Where the listing below has a line with "rewrite m_seq. apply hits_lit.", write out exactly that line and every line after it, stopping after the line with "apply hits_product; [done|by".
☆ ☆ ☆ ☆
Lemma visible_module_listed option user s k : k ≠ [] → k ≠ js "enabled" →
  k ∈ getVisibleModules (finalConfig (adminConfig option) user) s ↔
  isModuleVisible (finalConfig (adminConfig option) user) s k = true.
Proof.
  intros Hne Hk. unfold getVisibleModules, isModuleVisible. destruct (is_empty k) eqn:Ek; [by destruct k|]. cbn [negb].
  destruct (adminConfig_saved option) as [-> Hs]. destruct (truthy user) eqn:Hu.
  2: { assert (finalConfig (mergeAdminConfig (saved_admin option)) user = []) as ->
         by (unfold finalConfig; rewrite Hu; by destruct (Nat.eqb _ 0)). cbn. by rewrite elem_of_nil. }
  rewrite final_get by done. destruct (obj_has _ s); [|cbn; by rewrite elem_of_nil].
  destruct (merged_setting (saved_admin option) s k Hs) as [Ho _]. set (u := read user s).
  set (a := obj_get _ s) in *. clearbody a u.
  assert (Hf : ∃ o, final_section a u = JObj o) by (unfold final_section; case_match; eauto).
  assert (He : is_true (prop (final_section a u) k) = true → truthy (prop (final_section a u) (js "enabled")) = true).
  { destruct Ho as [->|[o ->]].
    - cbn [final_section prop truthy negb obj_get]. by rewrite (proj2 (streq_false (js "enabled") k)) by done.
    - rewrite final_section_module by done. rewrite !andb_true_iff. intros [[[H1 _] H2] _].
      pose proof (final_section_enabled (JObj o) u) as H. change (prop (JObj o) (js "enabled")) with (obj_get o (js "enabled")) in H.
      rewrite H1, H2 in H.
      by destruct (prop (final_section (JObj o) u) (js "enabled")) as [| |[]| | | |]. }
  destruct Hf as [o Eo]. rewrite Eo in *. cbn [prop] in *. destruct (truthy (obj_get o (js "enabled"))); cbn [negb].
  - rewrite list_elem_of_In, filter_In, <- list_elem_of_In. cbn [keys entries read].
    rewrite (proj2 (streq_false k (js "enabled"))) by done. cbn [negb andb]. split; [by intros []|]. intros H. split; [|done].
    destruct (decide (k ∈ own_keys o)) as [|Hni]; [done|]. rewrite own_keys_In in Hni. by rewrite obj_get_absent in H.
  - rewrite elem_of_nil. split; [done|]. intros H. by discriminate (He H).
Qed.
Lemma hits_extras Q vs : ∀ xs n r k l rest cs, keys_ok vs → length vs = length xs → Forall (readable num_char) xs →
  (∀ l', hits (m r k (Pos l' (41%N :: rest) (extras_caps n xs cs))) Q) →
  hits (m (re_extras vs n r) k (Pos l (extras_text vs xs ++ 41%N :: rest) cs)) Q.
Proof.
  induction vs as [|v vs IH]; intros [|x xs] n r k l rest cs [Hw Hc] Hl Hx Hk; try done.
  inversion Hw as [|? ? Hv Hw']. inversion Hc as [|? ? Hcv Hc']. inversion Hx as [|? ? Hx1 Hx']. subst.
  injection Hl as Hl. cbn [re_extras extras_text extras_caps] in *. rewrite m_seq. unfold re_optional.
  destruct (num_truthy x) eqn:Ex.
  - rewrite <- !app_assoc. apply hits_opt_some. cbn [reset groups app map re_product ws_star RPlus lft rgt caps].
    rewrite blank_plus, <- !app_assoc, m_seq. apply (hits_star Q is_ws _ _ [32%N]); [done|done|].
    rewrite m_seq. apply hits_lit. rewrite m_seq. apply (hits_star Q is_ws _ _ [32%N]); [done| |].
    { unfold product_text. destruct v; [done|]. by apply negb_true_iff in Hv. }
    apply hits_product; [done|by apply extras_head_not|]. intros l'.
    cbn [rgt]. apply (hits_shorter Q _ (js " + " ++ product_text v x)); [by rewrite blank_plus, <- !app_assoc|done|].
    apply IH; done.
  - cbn [app]. apply hits_opt_none; [|apply IH; done]. intros k'.
    cbn [reset groups app map re_product ws_star RPlus lft rgt caps].
    destruct (extras_text_head vs xs (41%N :: rest) Hl Hw') as [->|(w & y & t & Hin & _ & ->)];
      [apply optional_none_end|apply optional_none_key; [done|by rewrite Forall_forall in Hw'; apply Hw'|by rewrite Forall_forall in Hcv; apply Hcv]].
Qed.

(** ** Tiers *)

Record vcond := VCond { cvar : jsstr; cop : jsstr; cvalue : num }.
(** [vextra] holds the prices of the seven further variables, zero if unset. *)
Record vtier := VTier { vconds : list vcond; vin : num; vout : num; vlabel : jsstr; vextra : list num }.

Definition extra_keys : list jsstr := map fst CACHE_VAR_MAP.
Definition extra_fields : list jsstr := map snd CACHE_VAR_MAP.

Definition cond_ok (c : vcond) : Prop :=
  cvar c ∈ [js "p"; js "c"; js "len"] ∧ cop c ∈ [js "<"; js "<="; js ">"; js ">="] ∧ readable cond_char (cvalue c).
Record tier_ok (v : vtier) : Prop := {
  ok_conds : Forall cond_ok (vconds v);
  ok_in : readable num_char (vin v);
  ok_out : readable num_char (vout v);
  ok_extra : Forall (readable num_char) (vextra v);
  ok_seven : length (vextra v) = 7;
  ok_label : vlabel v ≠ [] ∧ forallb not_quote (vlabel v) = true }.

(** A tier of the form: its label may be empty. *)
Definition draft_ok (v : vtier) : Prop :=
  Forall cond_ok (vconds v) ∧ readable num_char (vin v) ∧ readable num_char (vout v) ∧
  Forall (readable num_char) (vextra v) ∧ length (vextra v) = 7 ∧ forallb not_quote (vlabel v) = true.
Lemma draft_of v : tier_ok v → draft_ok v.
Proof. by intros [? ? ? ? ? [_ ?]]. Qed.

(** The objects and the texts of the source. *)
Definition cond_obj (c : vcond) : jval :=
  JObj [(js "var", JStr (cvar c)); (js "op", JStr (cop c)); (js "value", JNum (cvalue c))].
Fixpoint present (fs : list jsstr) (xs : list num) : list (jsstr * jval) :=
  match fs, xs with
  | f :: fs', x :: xs' => (if num_truthy x then [(f, JNum x)] else []) ++ present fs' xs'
  | _, _ => []
  end.
Definition mode_of (v : vtier) : jsstr := if nlt nzero (default nan (vextra v !! 2)) then CACHE_MODE_TIMED else CACHE_MODE_GENERIC.
Definition base_obj (v : vtier) : list (jsstr * jval) :=
  [(js "conditions", JArr (map cond_obj (vconds v))); (js "input_unit_cost", JNum (vin v));
   (js "output_unit_cost", JNum (vout v)); (js "label", JStr (vlabel v))].
Definition tier_obj (v : vtier) : jval :=
  JObj (base_obj v ++ present extra_fields (vextra v) ++ [(js "cache_mode", JStr (mode_of v))]).
Definition config_obj (vs : list vtier) : jval := JObj [(js "tiers", JArr (map tier_obj vs))].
☆ ☆ ☆ ☆
Result:
    rewrite m_seq. apply hits_lit. rewrite m_seq. apply (hits_star Q is_ws _ _ [32%N]); [done| |].
    { unfold product_text. destruct v; [done|]. by apply negb_true_iff in Hv. }
    apply hits_product; [done|by apply extras_head_not|]. intros l'.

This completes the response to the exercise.